YbiJ is a small protein without notable predicted structural features, except that it contains a Sec secretion signal and likely localizes to the periplasm (Fig. 6A). YbiJ is a paralog of McbA, both containing a small domain of unknown function (DUF1471) (57). McbA is thought to be involved in the response to extracellular stress together with other DUF1471 proteins (57), although the exact role of these proteins remains unclear. Despite minimal sequence homology, YbiJ displays a distinct structural homology to RcsF (Fig. 6B and C; Table S2), the Bam complex substrate and outer membrane lipoprotein involved in envelope stress sensing (41, 42). YbiJ lacks the hydrophobic α-helical tail region of RcsF, suggesting it does not interact directly with the outer membrane. YbiJ-msfGFP displayed a faint envelope enrichment, but only in M9glu (as no signal could be detected in the three other nutrient conditions) (Fig. 6D). While the envelope-enriched localization pattern of the YbiJ-msfGFP fusion protein in M9glu is in line with the properties of YbiJ, we currently do not know why we did not observe this in other nutrient conditions, although nutrient condition-specific production of the protein could be involved.
Structural properties and localization of YbiJ. (A) Structural depiction (ribbon) of YbiJ generated by AlphaFold2 and colored by pLDDT. The C-terminal peptide with pLDDT <70 comprises the secretion signal and cleavage site. (B) Structural depictions of the McbA-like domain of YbiJ (blue), YdgH (PDB 4EVU; pink) from Salmonella enterica, and RcsF (PDB 6T1W; yellow) from E. coli. Structural homologies were determined based on HHpred results. (C) Superimposed McbA-like domains showing structural homology. The low RMSDs indicate the good quality of the alignments. (D) Representative phase contrast (top) and epifluorescence (bottom) images of the MG1655 ybiJ::ybiJ-msfgfp strain in M9glu.
YijD localizes in envelope-associated clusters enriched at the cell subpoles and the division septum
Examination of the predicted structure of YijD revealed properties in line with a membrane association, as YijD is predicted to be a small protein consisting of four hydrophobic and non-polar α-helices (Fig. 7A). Protein topology analysis revealed that helices can insert into and span the inner membrane (Fig. 7B). The YijD-msfGFP fusion protein displayed a consistent and specific localization across nutrient conditions (Fig. 7C). In each condition, YijD-msfGFP was clearly envelope-associated, in line with its structural predictions and reported inner membrane association (52), but did so in a diverse number of irregularly shaped clusters that appeared to be enriched at the (sub)polar regions of the cells and the division septum (Fig. 7C). To provide further insight into this localization pattern, we constructed demographs, which consist of linear representations of integrated fluorescence of cells sorted by their cell length (58). These representations further supported an enrichment of YijD-msfGFP clusters at the subpolar regions (instead of the cell pole), which became more pronounced in rich conditions (Fig. 7D). Near the very end of the cell division cycle, clusters also emerged at the dividing septum (where new cell poles are formed after completion of cell division) (Fig. 7D). While the structural properties of YijD explain its observed envelope-associated localization, the mechanisms and reasons underlying the clustering and localization currently remain enigmatic.

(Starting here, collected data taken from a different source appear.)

(** * Rsync_aligner (tools/Rsync.py): a shallow embedding

    The aligner of [tools/Rsync.py] matches chunks of inter-pulse intervals of
    a pulse train A against a pulse train B, labels the chunks with a two
    component mixture and builds two correspondence arrays that [np.interp]
    reads back.

    Numbers.  Finite floats are exact rationals ([Q]).  The only non finite
    values the program creates are the [nan] entries of the correspondence
    arrays and the [-inf]/[nan] logarithms that line 43 discards, so an array
    that may hold [nan] is a [list (option Q)] ([None] is [nan]) and the
    logarithm is kept symbolic: the mixture receives the mean squared errors
    whose logarithm is finite, that is the positive ones.

    Rounding.  The program computes in binary64.  What the loops do with
    indices, lengths, slices and flags does not depend on rounding.  The
    error profile of lines 33-34 does: it is an expanded square, and in
    binary64 its three terms cancel ([F64] replays the lines on primitive
    floats; [sweep_cancels_counterexample]).  Statements that rest on the
    value of an error (equality with the direct mean squared error, its sign,
    the test for an exact match, the best offset of an exact match) are
    therefore stated for trains of integer pulse times inside a range,
    [exact_trains], in which every square, product and partial sum of lines
    24 and 33-34 is an integer below [2^53] that binary64 holds without
    rounding, so that the program and the model divide the same integer by
    [chunk_size] ([sweep_numerator_exact]).  The simulator's running sums are
    64 bit integers converted to binary64 ([cumsum_int64], [astype_float]).

    Library calls.  [np.diff], [np.arange], [np.correlate], [np.sum],
    [np.argmin], [np.sort], indexing, slicing, slice assignment and
    [np.interp] are modelled by what NumPy computes, with the exceptions NumPy
    raises.  The fitted [GaussianMixture] is a parameter of the development.

    Besides the constructor and the two converters, the file covers the
    timing errors that the diagnostic plot shows and [simulate_pulses], whose
    random draws are arguments of the model. *)

From Stdlib Require Import List Arith ZArith Lia Bool QArith Lqa Permutation Sorted.
From Stdlib Require Import Floats.
Import ListNotations.

Close Scope Q_scope.
Set Implicit Arguments.

(** ** Exceptions *)

Inductive exn : Set := ValueError | IndexError | ZeroDivisionError.

Inductive result (A : Type) : Type :=
| Ok (a : A)
| Raise (e : exn).

Arguments Ok {A} a.
Arguments Raise {A} e.

Definition bind {A B : Type} (r : result A) (k : A -> result B) : result B :=
  match r with
  | Ok a => k a
  | Raise e => Raise e
  end.

Notation "x <- r ;; k" := (bind r (fun x => k))
  (at level 61, r at next level, right associativity).

Fixpoint mapM {A B : Type} (f : A -> result B) (l : list A) : result (list B) :=
  match l with
  | [] => Ok []
  | a :: l' => b <- f a ;; bs <- mapM f l' ;; Ok (b :: bs)
  end.

(** ** The NumPy operations the aligner calls *)

Module Np.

Localization and structural properties of YijD. (A) Structural representation (ribbon) of YijD protein generated using Alphafold2 and colored by pLDDT. (B) Protter representation of YijD homology illustrating transmembrane helices and cytoplasmic/periplasmic-exposed regions. (C) Representative phase contrast (top row) and epifluorescence (bottom row) images of the MG1655 yijD::yijD-msfgfp strain across the indicated nutrient conditions. Orange arrows highlight subpolar localization of YijD-msfGFP clusters in M9LaraCAAT. (D) Demographs of the YijD-msfGFP signal across the indicated nutrient conditions (n = 3,997, 3,121, 2,125, and 2,048 cells for M9Lala, M9gly, M9glu, and M9LaraCAAT, respectively). Cell length is normalized to show the relative cell length on the y-axis.
DISCUSSION
By further characterizing the deviating phenotypes of deletion strains across nutrient conditions, we were able to examine the nutrient dependency of phenotypic landscapes and identify three general principles. A first was that a spectrum of deviating phenotypes exists across nutrient conditions, ranging from nutrient- and/or feature-specific to more pleiotropic, with multiple phenotypic features being affected across nutrient conditions (Fig. 1B). A second finding was that phenotypic robustness was very limited across conditions, with the majority of deviating phenotypes not persisting across nutrient conditions (Fig. 1D). However, and this constitutes the third general principle, nutrient-independent phenotypes do exist and can be exploited to identify true genetic determinants of specific phenotypic features (Fig. 2). At the same time, we showed that similarities or dissimilarities in nutrient-dependent phenotypes of deletion strains, quantified by the correlation of their phenoprints, can be used to identify functional connections between genes and inform on their cellular function (Fig. 3). As such, microscopy-based phenoprint correlations provide an additional type of metric that enables investigation of protein interactions and function, complementary to existing databases (59, 60).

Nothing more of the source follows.